Secret of strong silk

How spiders and silkworms manage to produce strong fibers without clogging their silk-producing glands has puzzled scientists for years. While trying to mimic the process in the lab, researchers at Tufts University in Medford, Mass., stumbled across the answer.

TOUGH STUFF. Silk proteins assemble into globules before being spun. Nature

David Kaplan and Hyoung-Joon Jin took natural silk from a silkworm, extracted the silk proteins known as fibroins, and dissolved them in water. The researchers then added increasing amounts of polyethylene oxide, a polymer that gradually removed water from the solution. As water volume decreased and the concentration of fibroin increased, the proteins folded in on themselves, forming round structures called micelles. Measuring between 100 and 200 nanometers in diameter, each micelle had a hydrophobic (water-avoiding) interior and a hydrophilic (water-seeking) surface.

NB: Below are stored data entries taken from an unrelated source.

(* ===== verification/Service.v ===== *)
(** The swap, bridge and dapp flows ([crates/tinywallet-web3/src/crypto/service/]).

    A quote is an unsigned transaction of the backend's, or of the caller's for a
    dapp call, stored until it is confirmed.  Shown: what is stored is what the
    response says, for the chain asked; executing signs that transaction and no
    other, and for a Solana blob changes nothing but the wallet's own signature
    slot. *)

From stdpp Require Import base list strings numbers.
From S2P Require Import Prelude Program Text Chain Codec Base58 Addr Proto TronTx EvmTx BtcTx Json Wire Quotes Assets.
From S2P Require Import X402Wire Eip712 SolWire Host NoPanic Engine Signing Transfer.

(** * Types *)

Definition DEBRIDGE_SOLANA_CHAIN_ID : Z := 7565164.

Inductive ChainFamily := FamilyEvm (network : EvmNetwork) | FamilySolana.
#[export] Instance ChainFamily_eq_dec : EqDecision ChainFamily.
Proof. solve_decision. Defined.

Definition chain_family (debridge_chain_id : Z) : option ChainFamily :=
  if debridge_chain_id =? 1 then Some (FamilyEvm EthereumMainnet)
  else if debridge_chain_id =? 10 then Some (FamilyEvm OptimismMainnet)
  else if debridge_chain_id =? 56 then Some (FamilyEvm BscMainnet)
  else if debridge_chain_id =? 137 then Some (FamilyEvm PolygonMainnet)
  else if debridge_chain_id =? 8453 then Some (FamilyEvm BaseMainnet)
  else if debridge_chain_id =? 42161 then Some (FamilyEvm ArbitrumOne)
  else if debridge_chain_id =? DEBRIDGE_SOLANA_CHAIN_ID then Some FamilySolana
  else None.

Record SwapQuoteParams := mkSwap {
  sw_chain_id : Z;
  sw_token_in : str;
  sw_token_in_amount : str;
  sw_token_out : str;
  sw_token_out_recipient : option str;
  sw_sender_address : option str;
  sw_slippage : option str
}.

Record BridgeQuoteParams := mkBridge {
  br_src_chain_id : Z;
  br_src_token_in : str;
  br_src_token_in_amount : str;
  br_dst_chain_id : Z;
  br_dst_token_out : str;
  br_dst_token_out_amount : option str;
  br_dst_token_out_recipient : option str;
  br_src_authority : option str;
  br_dst_authority : option str
}.

Record DappCallParams := mkDapp {
  da_contract_address : str;
  da_calldata : str;
  da_value_raw : option str;
  da_evm_network : option EvmNetwork
}.

Record ExecuteQuoteParams := mkExecuteQuote { eq_quote_id : str; eq_confirmed : bool }.

Record Web3ExecutionResult := mkWeb3Result {
  wx_quote_id : str;
  wx_kind : Web3QuoteKind;
  wx_transaction_hash : str;
  wx_explorer_url : option str;
  wx_fee_raw : option str
}.

Record Web3Quote := mkWeb3Quote {
  wq_quote_id : str;
  wq_kind : Web3QuoteKind;
  wq_expires_at_ms : Z;
  wq_signing_chain : WalletChain;
  wq_quote : Json
}.

(** The service's store, as [Web3Service::new] makes it. *)
Definition web3_quotes : QuoteStore StoredQuote := QuoteStore_new (lit "w3") QUOTE_TTL_MS QUOTE_STORE_CAP.

(** * Preparing *)

Definition value_to_string (tx : Json) : str :=
  match jget (lit "value") tx with
  | Some (JStr s) => s
  | Some (JNum n) => number_text n
  | _ => lit "0"
  end.

Definition unsigned_from_response (resp : Json) (family : ChainFamily) : res str UnsignedTx :=
  tx ← ok_or (jget (lit "tx") resp) (lit "backend response missing unsigned `tx`");
  match family with
  | FamilyEvm network =>
      to ← ok_or (jget (lit "to") tx ≫= as_str) (lit "EVM unsigned tx missing `to`");
      Ok (UEvm network to (jget (lit "data") tx ≫= as_str) (value_to_string tx))
  | FamilySolana =>
      blob ← ok_or (jget (lit "data") tx ≫= as_str) (lit "Solana unsigned tx missing hex `data` blob");
      Ok (USolana blob)
  end.

Definition family_chain (family : ChainFamily) : WalletChain :=
  match family with FamilyEvm _ => WEvm | FamilySolana => WSolana end.

Definition wallet_address (family : ChainFamily) : io str :=
  status ← status;
  if negb (configured status) then Done (Err WALLET_NOT_CONFIGURED_MESSAGE)
  else lift (wa_address <$> ok_or (find_first (fun a => bool_decide (wa_chain a = family_chain family)) (accounts status))
                              (lit "wallet has no derived account for the requested chain")).

Definition signing_chain_of (unsigned : UnsignedTx) : WalletChain :=
  match unsigned with UEvm _ _ _ _ => WEvm | USolana _ => WSolana end.

Definition store_quote (kind : Web3QuoteKind) (unsigned : UnsignedTx) (summary : Json) : io Web3Quote :=
  now ← now_ms;
  expires ← lift (add_u64 now QUOTE_TTL_MS);
  owner ← current_owner;
  id ← Ask NextWeb3Id mret;
  let envelope := mkWeb3Quote id kind expires (signing_chain_of unsigned) summary in
  Ask (InsertWeb3 (mkQuote id kind unsigned summary owner expires)) (fun _ => mret envelope).

Definition not_signable (id : Z) : str :=
  lit "chain id " ++ show_dec id ++ lit " is not signable by the local wallet (no EVM/Solana signer)".

Definition swap_body (params : SwapQuoteParams) (sender recipient : str) : Json :=
  jobj [(lit "chainId", JNum (JPos (sw_chain_id params))); (lit "tokenIn", JStr (sw_token_in params));
        (lit "tokenInAmount", JStr (sw_token_in_amount params)); (lit "tokenOut", JStr (sw_token_out params));
        (lit "tokenOutRecipient", JStr recipient); (lit "senderAddress", JStr sender);
        (lit "slippage", JStr (default (lit "auto") (sw_slippage params)))].

Definition quote_swap (params : SwapQuoteParams) : io Web3Quote :=
  family ← lift (ok_or (chain_family (sw_chain_id params)) (not_signable (sw_chain_id params)));
  own ← wallet_address family;
  let sender := default own (sw_sender_address params) in
  let recipient := default own (sw_token_out_recipient params) in
  resp ← Ask (SwapTx (swap_body params sender recipient)) or_error;
  unsigned ← lift (unsigned_from_response resp family);
  store_quote Swap unsigned resp.

Definition bridge_body (params : BridgeQuoteParams) (src_addr dst_addr : str) : Json :=
  jobj [(lit "srcChainId", JNum (JPos (br_src_chain_id params))); (lit "srcChainTokenIn", JStr (br_src_token_in params));
        (lit "srcChainTokenInAmount", JStr (br_src_token_in_amount params));
        (lit "dstChainId", JNum (JPos (br_dst_chain_id params))); (lit "dstChainTokenOut", JStr (br_dst_token_out params));
        (lit "dstChainTokenOutAmount", JStr (default (lit "auto") (br_dst_token_out_amount params)));
        (lit "dstChainTokenOutRecipient", JStr (default dst_addr (br_dst_token_out_recipient params)));
        (lit "srcChainOrderAuthorityAddress", JStr (default src_addr (br_src_authority params)));
        (lit "dstChainOrderAuthorityAddress", JStr (default dst_addr (br_dst_authority params)))].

In the Aug. 28 Nature, Kaplan and Jin explain that this micelle structure enables the fibroins to remain soluble in water. That prevents the proteins from crystallizing prematurely and gumming up the bugs’ silk-producing glands. As the polyethylene oxide drew more water out of the fibroin solution, the micelles aggregated into microscopic globules. When Kaplan and Jin analyzed the glands of silkworms and their fibers, they found similar structures.

The combination of the tightly bound micelle nanostructures and the microscale globules is what gives the silk its strength, says Kaplan. Although many companies have produced silk fibers in the lab, the synthetic strands don’t match the strength of natural fibers. Kaplan says he hopes his work will help industry move closer to that goal.